> [Exercise objective]
In the entries below, find the string "rewrite" and return each line holding it.
Provided material START
(** The bus queues are consistent.  After any sequence of bus creations,
    attachments and detachments, every client is in the queue of the bus its
    pointer names, once, and in no other queue. *)
Lemma can_bus_queues_consistent net :
  rtc net_step empty_net net → net_wf net.
Proof.
  intros H. assert (net_wf empty_net) as Hwf.
  { split; [intros; constructor|]. intros b c. unfold clients_of. simpl. rewrite !lookup_empty.
    simpl. rewrite elem_of_nil. naive_solver. }
  induction H as [net|net net' net'' Hs _ IH]; [done|]. apply IH.
  destruct Hs; auto using instance_init_wf, insert_client_wf, remove_client_wf.
Qed.

Lemma can_bus_queues_consistent_witness :
  net_wf (can_bus_remove_client 1
    (can_bus_insert_client 0 2
      (can_bus_insert_client 0 1 (can_bus_instance_init 0 empty_net)).1).1).1.
Proof.
  apply can_bus_queues_consistent.
  eapply rtc_l; [apply (step_init empty_net 0); reflexivity|].
  eapply rtc_l; [apply (step_insert _ 0 1); reflexivity|].
  eapply rtc_l; [apply (step_insert _ 0 2); reflexivity|].
  eapply rtc_l; [apply (step_remove _ 1)|]. apply rtc_refl.
Defined.

(** Length codes.  Converting a data length code to a length and back
    gives the code (its low nibble); converting a length gives the smallest
    code whose length holds it. *)
Lemma can_length_codes dlc len code :
  is_u8 dlc → 0 ≤ len ≤ 64 → 0 ≤ code ≤ 15 →
  can_len2dlc (can_dlc2len dlc) = Z.land dlc 0x0F ∧
  len ≤ can_dlc2len (can_len2dlc len) ∧
  (len ≤ can_dlc2len code → can_len2dlc len ≤ code).
Proof.
  intros Hd Hl Hc. split; [by apply dlc_len_dlc|]. by apply len_dlc_check.
Qed.

Lemma can_length_codes_witness :
  can_len2dlc (can_dlc2len 0xFD) = 13 ∧ 20 ≤ can_dlc2len (can_len2dlc 20) ∧
  (20 ≤ can_dlc2len 12 → can_len2dlc 20 ≤ 12).
Proof.
  apply (can_length_codes 0xFD 20 12); [split; vm_compute; congruence|lia|lia].
Defined.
Provided material END
> [Task output]
  { split; [intros; constructor|]. intros b c. unfold clients_of. simpl. rewrite !lookup_empty.
    simpl. rewrite elem_of_nil. naive_solver. }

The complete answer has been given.